Mercredi 3 novembre, fin d’après-midi, je reçois un appel de Bilal, apiculteur bruxellois me signalant avoir aperçu par hasard un nid de frelons au sommet d’un arbre bordant le parc Josaphat. Il faut dire que depuis quelques jours son rucher, situé à l’autre bout de la ville, est attaqué par les frelons et de ce fait, pour lui, scruter la cime des arbres est devenu un réflexe.
Dans le quart d’heure me voici sur place, matériel pour l’identification à l’appui, je suis prêt.
Premier constat, le nid est énorme, le plus gros que j’ai pu rencontrer, estimation 60 à 80 cm de diamètre !

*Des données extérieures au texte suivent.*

(** Three pages allocated on CPU 0, as the log of an inode. *)
Definition grown : option ((Z * option Z) * lstate) * list pact :=
  nova_allocate_inode_log_pages sbi fuel 0 3 0 ALLOC_FROM_HEAD st0 ∅.
Definition st1 : lstate :=
  match grown.1 with
  | Some (_, st) => LState (fls st) (Sih 0 0 1 (84 * 4096) (84 * 4096) 0 0)
  | None => st0
  end.
Definition m1 : mem := exec grown.2 ∅.

Lemma grown_pages :
  pages_allocated lists [84; 85; 86] (fls st1) /\ log_ready sbi fuel (fls st1)
  /\ log_chain sbi (cur m1) (84 * 4096) [84; 85; 86].
Proof.
  destruct (allocate_pages_run sbi geometry_ok log_slab fuel 0 ltac:(lia) 3 0 ALLOC_FROM_HEAD st0 ∅
    ready eq_refl ltac:(by right) ltac:(lia) ltac:(by vm_compute) empty_ok)
    as (r & st' & t & E & _ & Hr & Hres).
  assert (Er : fst <$> grown.1 = Some (3, Some (84 * 4096))) by (by vm_compute).
  assert (Ec : cur m1 (nx sbi 84) = 85 * 4096 /\ cur m1 (nx sbi 85) = 86 * 4096)
    by (split; vm_compute; reflexivity).
  unfold st1, m1 in *. fold grown in E. rewrite E in *. simpl in Er.
  destruct Hres as [(-> & _)|(b & bs & -> & Hnp)]; [done|].
  injection Er as Hlen Hb. assert (b = 84) as -> by lia.
  pose proof (np_blocks _ _ _ _ _ _ _ Hnp) as Hbl. pose proof (np_chain _ _ _ _ _ _ _ Hnp) as Hch.
  pose proof (log_chain_durable sbi _ _ Hbl Hch) as Hc.
  destruct bs as [|b2 [|b3 [|? ?]]]; simpl in Hlen; try lia.
  simpl in Hc. destruct Hc as (_ & _ & Hb2 & _ & Hb3 & _). simpl snd in *.
  destruct Ec as [E2 E3]. assert (b2 = 85) as -> by lia. assert (b3 = 86) as -> by lia.
  split_and!; [apply Hnp|exact Hr|]. by apply (log_chain_durable sbi _ [84; 85; 86]).
Qed.

Lemma lists_apart : apart lists.
Proof.
  apply (ready_apart sbi); [apply lists_ok|by apply Z.ltb_lt; vm_compute
    |by apply Z.leb_le; vm_compute|apply lists_ok].
Qed.

Lemma free_log_frees_witness :
  exists st' t, nova_free_inode_log sbi fuel (Some pi0) st1 m1 = (Some (0, st'), t)
    /\ free_block (fls st') true 85.
Proof.
  destruct grown_pages as (Hpa & Hr & Hc).
  destruct (free_log_frees (MP := params) sbi fuel pi0 [84; 85; 86] st1 m1 geometry_ok log_slab eq_refl)
    as (st' & t & E & _ & Hf & _).
  - by vm_compute.
  - exact (allocated_freeable sbi fuel _ _ _ ready lists_apart Hpa (lr_wf _ _ _ Hr)).
  - exact Hc.
  - by vm_compute.
  - by vm_compute.
  - by apply Nat.leb_le; vm_compute.
  - by vm_compute.
  - intros b a Hb. apply pi0_outside. rewrite !elem_of_cons, elem_of_nil in Hb. lia.
  - exists st', t. split; [exact E|]. apply Hf. right.
    exact (conj eq_refl (list_elem_of_further _ _ _ (list_elem_of_here _ _))).
Defined.

Lemma log_pages_roundtrip_witness :
  exists st2, nova_free_contiguous_log_blocks sbi fuel (84 * 4096)
                (match grown.1 with Some (_, st) => st | None => st0 end) m1 = (Some (3, st2), [])
    /\ forall meta x, free_block (fls st2) meta x <-> free_block lists meta x.
Proof.
  pose proof (fun st' t => log_pages_roundtrip (MP := params) sbi fuel 0 3 0 ALLOC_FROM_HEAD
    (LState lists header) ∅ 3 (84 * 4096) st' t geometry_ok log_slab ltac:(lia) ready lists_apart eq_refl
    ltac:(by right) ltac:(lia) ltac:(by vm_compute) empty_ok) as Hround.
  assert (Er : fst <$> grown.1 = Some (3, Some (84 * 4096))) by (vm_compute; reflexivity).
  unfold m1. fold grown in Hround. destruct grown as [[[r st']|] t]; [|discriminate Er].
  injection Er as ->. destruct (Hround st' t eq_refl) as (st2 & E & _ & Hf).
  exists st2. exact (conj E Hf).
Defined.
End freeing.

L’automne a déjà bien œuvré, l’arbre est déshabillé de ses feuilles, la lumière rasante du soleil fait ressortir la couleur ocre du nid sur fond de ciel bleu. L’image est belle, une certaine poésie s’en dégage, on ne peut le nier…
Mais il s’agit bien d’un nid de frelons asiatiques et j’aperçois une belle activité tout autour. Pas d’hésitation, j’appelle le 112.
Je donne toutes les informations nécessaires :
D’abord je m’identifie, je signale la présence du nid de frelons asiatiques, je le localise exactement, dans ce cas-ci : face au n°28 avenue des Azalées à Schaerbeek, dix mètres à l’intérieur du parc Josaphat, au sommet d’un arbre à environ 25-30 mètres du sol. Je précise la double accessibilité pour leurs véhicules, soit depuis l’avenue ou directement en contrebas via la voirie du parc.
Bilal et moi, échangeons nos impressions tandis que nous rejoignent quelques badauds, intrigués par nos attitudes, nez en l’air, jumelles et appareil photos aux poings.
Alors que nous informons ces gens, déjà au loin on entend les sirènes, les pompiers arrivent en force. Mission accomplie pour nous, le relais est donné.
Les hommes du feu décident d’intervenir depuis l’intérieur du parc. Naturellement toute cette agitation attire les promeneurs et un balisage doit être mis en place pour sécuriser les lieux.
Nous répondons aux questions des curieux, profitant de l’occasion pour sensibiliser les gens à la présence envahissante du frelon asiatique dans la région.
Là-haut, dans leur nacelle, les pompiers injectent le neurotoxique dans le nid. Les frelons les assaillent de toutes parts, on comprend la nécessité de leurs combinaisons épaisses et on s’imagine aisément ce que doit être une attaque au hasard d’une rencontre sans équipement, l’horreur.
Le spectacle est terminé, le soleil se couche, tout le monde quitte la place, les uns satisfaits du travail accompli, d’autres heureux d’avoir appris de nouvelles choses, moi avec une multitude de questions en tête sur ce que nous réserve l’avenir…
Le lendemain je suis retourné sur les lieux. Un calme régnait dans le parc, par-ci par-là des frelons morts ou agonisants jonchaient le sol, quelques promeneurs s’arrêtaient pour chercher où se trouvait le nid, la rumeur s’était répandue. Alors qu’ils scrutaient l’arbre, je les avertissais poliment du danger pour les pattes de leurs chiens que représentaient les derniers frelons survivants cloués au sol. Du coup, j’ai prolongé ma mission d’information au sujet de Vespa velutina, créant de petits attroupements sympathiques, essaimant, qui sait, de futurs chercheurs de nids…
Il s’agit du second nid trouvé dans le coin (voir article dans le trimestriel précédent). Il y a de fortes probabilités que ce soient des nids enfants de celui qui se trouvait l’an passé dans ce même parc et pour lequel nous avions rencontré un refus de recherche.
Des nids restent à découvrir bien évidemment. Avec nos automnes doux les frelons asiatiques peuvent être actifs et produire des gynes jusqu’en décembre. Pour certains, la chute des feuilles les rendra visibles, d’autres seront signalés par la population de plus en plus à même de les reconnaitre grâce à nos actions.
Ce nid-ci était vraiment costaud, le genre à produire un maximum de fondatrices potentielles. Sa neutralisation, même relativement tardive, aura permis une diminution certaine de la prédation actuelle et future dans les ruchers environnants.
Le message est clair, la régulation de la pression du frelon sur nos ruches passe par la mobilisation de tous, il en va de l’avenir de nos petites protégées.